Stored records
Lemma accepts_envelope p :
  accepts (read_envelope p) (fun e c => wf_envelope e /\ env_purpose e = p /\ c = enc_envelope e).
Proof.
  intros s l e s' V Eq. unfold read_envelope in Eq. inv_bind. repeat fwd require_inv. b2p. subst.
  repeat match goal with X : map_err _ (RepositoryId_new _) = Ok _ |- _ => unfold RepositoryId_new in X end.
  inv_bind. repeat fwd validate_non_empty_inv. destruct_and?. subst. all_accepts. chunk.
  unfold wf_envelope. cbn [env_generation env_repository_id env_wrapping_key_id env_purpose].
  split; [split_and!; try done; by apply wf_name_intro|]. split; [done|].
  unfold enc_envelope, enc_public. cbn [env_version env_purpose env_generation env_repository_id env_repository_salt
    env_wrapping_key_id env_nonce env_ciphertext env_tag]. by rewrite <- ?app_assoc.
Qed.

Lemma envelope_decode_iff bs p e :
  from_object_bytes bs p = Ok e <-> wf_envelope e /\ env_purpose e = p /\ to_object_bytes e = Ok bs.
Proof.
  rewrite to_object_bytes_Ok. unfold from_object_bytes. assert (maximum p <= 16 * 1024 * 1024) by (by destruct p). split.
  - intros D. inv_bind. repeat fwd require_inv. b2p. whole_input accepts_envelope.
    destruct Heqr as (W & P & E). apply validate_shape_Ok in Heqr0. rewrite P. split_and!; done || lia.
  - intros (W & P & S & B & ->). rewrite P in B. unfold reject_if at 1. case_if; [b2p; lia|]. cbn [rbind].
    rewrite <- P. destruct (reads_all _ _ _ (reads_envelope e W S)) as (r & -> & Fin); [lia|]. cbn [rbind].
    rewrite Fin. cbn [require negb reject_if rbind map_err]. by rewrite (proj2 (validate_shape_Ok e)).
Qed.

(** ** The plaintext of a keyring *)

Section KeyringPlaintext.
Context `{Primitives}.

(** What the Rust types guarantee of key material. *)
Definition wf_key (k : KeyMaterial) : Prop :=
  wf_name (key_id (descriptor k)) /\ is_i64 (created_at_ms (descriptor k)) /\ SECRET_MIN_LEN <= len (secret k).

(** The public key as it comes back from storage: the lowercase spelling of
    the same bytes. *)
Definition stored_public_key (value : text) : option text :=
  bytes ← prefixed_ed25519_public_key_bytes value;
  Some (CHECKPOINT_PUBLIC_KEY_PREFIX ++ hex_encode bytes).

Definition stored_key (k : KeyMaterial) : KeyMaterial :=
  let d := descriptor k in
  {| descriptor := {| key_id := key_id d; purpose := purpose d; status := status d; created_at_ms := created_at_ms d;
                      public_key := public_key d ≫= stored_public_key |};
     secret := secret k |}.

Definition stored_ring (ring : KeyRing) : KeyRing :=
  {| keys := map stored_key (sort_by_key identity_of (keys ring)) |}.

(** The key fits the format, its public key in the lowercase spelling. *)
Definition canonical_key (k : KeyMaterial) : Prop :=
  wf_key k /\ len (key_id (descriptor k)) <= 255 /\ len (secret k) <= MAX_SECRET
  /\ forall value, public_key (descriptor k) = Some value ->
       purpose (descriptor k) = CheckpointSigning
       /\ exists bytes, length bytes = 32%nat /\ value = CHECKPOINT_PUBLIC_KEY_PREFIX ++ hex_encode bytes.

Definition before (a b : KeyMaterial) : Prop := cmp (identity_of a) (identity_of b) = Lt.

Definition enc_declared (o : option text) : list byte :=
  enc_or_null (fun value => enc_bytes (default [] (prefixed_ed25519_public_key_bytes value))) o.

Definition enc_key (k : KeyMaterial) : list byte :=
  let d := descriptor k in
  enc_array_len 6 ++ enc_text (key_id d) ++ enc_u64 (purpose_tag (purpose d)) ++ enc_u64 (key_status_tag (status d))
  ++ enc_i64 (created_at_ms d) ++ enc_declared (public_key d) ++ enc_bytes (secret k).

Definition enc_keys (ks : list KeyMaterial) : list byte :=
  enc_array_len 2 ++ enc_u64 REPOSITORY_ENVELOPE_VERSION ++ enc_array_len (len ks) ++ flat_map enc_key ks.

(** *** Writing *)

Lemma write_declared_key_Ok out d out' :
  write_declared_key out d = Ok out' ->
  out' = out ++ enc_declared (public_key d)
  /\ forall value, public_key d = Some value ->
       purpose d = CheckpointSigning /\ is_Some (prefixed_ed25519_public_key_bytes value).
Proof.
  unfold write_declared_key, enc_declared. destruct (public_key d) as [value|]; intros E.
  - inv_bind. b2p. rewrite write_bytes_app. cbn [enc_or_null]. split.
    + match goal with X : prefixed_ed25519_public_key_bytes value = Some _ |- _ => by rewrite X end.
    + intros ? [= <-]. split; [done|eauto].
  - inv_bind. rewrite write_null_app. split; [done|]. intros ? [=].
Qed.

Lemma write_keys_Ok ks out bs :
  write_keys out ks = Ok bs ->
  bs = out ++ flat_map enc_key ks /\ (ks <> [] -> len bs <= MAX_KEYRING_ENVELOPE_OBJECT_BYTES)
  /\ Forall (fun k => forall value, public_key (descriptor k) = Some value ->
       purpose (descriptor k) = CheckpointSigning /\ is_Some (prefixed_ed25519_public_key_bytes value)) ks.
Proof.
  revert out. induction ks as [|k ks IH]; intros out E; cbn [write_keys flat_map] in *.
  { inv_bind. rewrite app_nil_r. done. }
  inv_bind. b2p. fwd write_declared_key_Ok. destruct Heqr as [-> D]. apply IH in E as (-> & L & F).
  autorewrite with cbor in *. split_and!; [|intros _|by constructor].
  - unfold enc_key. by rewrite <- !app_assoc.
  - destruct ks as [|k' ks]; [cbn [flat_map]; rewrite app_nil_r; lia|by apply L].
Qed.

Lemma keys_capacity_Ok ks capacity n :
  keys_capacity capacity ks = Ok n ->
  Forall (fun k => len (key_id (descriptor k)) <= 255 /\ len (secret k) <= MAX_SECRET) ks.
Proof.
  revert capacity. induction ks as [|k ks IH]; intros capacity E; cbn [keys_capacity] in E; [done|].
  inv_bind. b2p. constructor; [split; lia|by eapply IH].
Qed.

Lemma keyring_plaintext_Ok ring bs :
  let ks := sort_by_key identity_of (keys ring) in
  keyring_plaintext_bytes ring = Ok bs ->
  bs = enc_keys ks /\ len ks <= MAX_KEYS /\ (ks <> [] -> len bs <= MAX_KEYRING_ENVELOPE_OBJECT_BYTES)
  /\ Forall (fun k => len (key_id (descriptor k)) <= 255 /\ len (secret k) <= MAX_SECRET) ks
  /\ Forall (fun k => forall value, public_key (descriptor k) = Some value ->
       purpose (descriptor k) = CheckpointSigning /\ is_Some (prefixed_ed25519_public_key_bytes value)) ks.
Proof.
  intros ks. unfold keyring_plaintext_bytes. fold ks. intros E. inv_bind. b2p.
  match goal with X : keys_capacity _ _ = Ok _ |- _ => apply keys_capacity_Ok in X as C end.
  apply write_keys_Ok in E as (-> & L & F). autorewrite with cbor in *.
  split; [unfold enc_keys; by rewrite <- ?app_assoc|]. split_and!; try done.
  unfold ks, len. rewrite sort_by_key_length. unfold len in *. lia.
Qed.

(** *** Reading *)

Lemma crypto_require_true c : c = true -> crypto_require c = Ok tt.
Proof. by intros ->. Qed.

Lemma crypto_require_inv c u : crypto_require c = Ok u -> c = true.
Proof. unfold crypto_require, require, reject_if. by destruct c. Qed.

Lemma key_purpose_of_tag_ok p : key_purpose_of_tag (purpose_tag p) = Ok p.
Proof. by destruct p. Qed.

Lemma key_purpose_of_tag_inv t p : key_purpose_of_tag t = Ok p -> t = purpose_tag p.
Proof. unfold key_purpose_of_tag. repeat case_if; b2p; intros; by inv_bind. Qed.

Lemma key_status_of_tag_ok s : key_status_of_tag (key_status_tag s) = Ok s.
Proof. by destruct s. Qed.

Lemma key_status_of_tag_inv t s : key_status_of_tag t = Ok s -> t = key_status_tag s.
Proof. unfold key_status_of_tag. repeat case_if; b2p; intros; by inv_bind. Qed.

Context `{!PrimitivesLaws}.

Lemma prefixed_canonical bytes :
  length bytes = 32%nat ->
  prefixed_ed25519_public_key_bytes (CHECKPOINT_PUBLIC_KEY_PREFIX ++ hex_encode bytes) = Some bytes.
Proof.
  intros L. unfold prefixed_ed25519_public_key_bytes. rewrite strip_prefix_app, hex_encode_length, hex_decode_encode.
  unfold len. by rewrite L.
Qed.

Lemma stored_canonical k : canonical_key k -> stored_key k = k.
Proof.
  intros (_ & _ & _ & P). destruct k as [[id p s c pk] sec]. unfold stored_key.
  cbn [descriptor key_id purpose status created_at_ms public_key secret] in *. repeat f_equal.
  destruct pk as [v|]; [|done]. destruct (P v eq_refl) as (_ & bytes & L & ->).
  change (stored_public_key (CHECKPOINT_PUBLIC_KEY_PREFIX ++ hex_encode bytes)
    = Some (CHECKPOINT_PUBLIC_KEY_PREFIX ++ hex_encode bytes)). unfold stored_public_key. by rewrite prefixed_canonical.
Qed.

Lemma reads_declared_key p o :
  (forall value, o = Some value -> p = CheckpointSigning
     /\ exists bytes, length bytes = 32%nat /\ value = CHECKPOINT_PUBLIC_KEY_PREFIX ++ hex_encode bytes) ->
  reads (read_declared_key p) (enc_declared o) o.
Proof.
  intros P. apply reads_null_or. intros value ->. destruct (P value eq_refl) as (-> & bytes & L & ->).
  rewrite prefixed_canonical by done. cbn [from_option id]. assert (len bytes = 32) as Lb by (unfold len; lia).
  split; [apply starts_bytes; lia|]. eapply reads_bind_end; [apply reads_mmap_err, reads_bytes_bounded; lia|].
  eapply reads_bind_nil; [apply reads_lift, crypto_require_true; by rewrite Lb|]. apply reads_ret.
Qed.

Lemma accepts_declared_key p :
  accepts (read_declared_key p) (fun o c =>
    (forall value, o = Some value -> p = CheckpointSigning
       /\ exists bytes, length bytes = 32%nat /\ value = CHECKPOINT_PUBLIC_KEY_PREFIX ++ hex_encode bytes)
    /\ c = enc_declared o).
Proof.
  eapply accepts_weaken.
  - apply (accepts_null_or _ _ (fun value c => p = CheckpointSigning /\ exists bytes, length bytes = 32%nat
      /\ value = CHECKPOINT_PUBLIC_KEY_PREFIX ++ hex_encode bytes /\ c = enc_bytes bytes)).
    intros s l value s' V Eq. unfold cbor_read in Eq. inv_bind. fwd crypto_require_inv. b2p. all_accepts. chunk.
    split; [done|]. eexists. split_and!; [|done|done]. unfold len in *. lia.
  - intros [value|] c; [|by intros ->]. intros (-> & bytes & L & -> & ->). unfold enc_declared. cbn [enc_or_null].
    rewrite prefixed_canonical by done. split; [|done]. intros ? [= <-]. eauto.
Qed.
#[local] Hint Resolve accepts_declared_key : codec.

== TASK PROMPT ==
Keeping every character as it is, restate the lines above that run from the line with "Definition wf_key (k" through the line with "(** The key", both included, and nothing else.

== ANSWER TO THE EXERCISE ==
Definition wf_key (k : KeyMaterial) : Prop :=
  wf_name (key_id (descriptor k)) /\ is_i64 (created_at_ms (descriptor k)) /\ SECRET_MIN_LEN <= len (secret k).

(** The public key as it comes back from storage: the lowercase spelling of
    the same bytes. *)
Definition stored_public_key (value : text) : option text :=
  bytes ← prefixed_ed25519_public_key_bytes value;
  Some (CHECKPOINT_PUBLIC_KEY_PREFIX ++ hex_encode bytes).

Definition stored_key (k : KeyMaterial) : KeyMaterial :=
  let d := descriptor k in
  {| descriptor := {| key_id := key_id d; purpose := purpose d; status := status d; created_at_ms := created_at_ms d;
                      public_key := public_key d ≫= stored_public_key |};
     secret := secret k |}.

Definition stored_ring (ring : KeyRing) : KeyRing :=
  {| keys := map stored_key (sort_by_key identity_of (keys ring)) |}.

(** The key fits the format, its public key in the lowercase spelling. *)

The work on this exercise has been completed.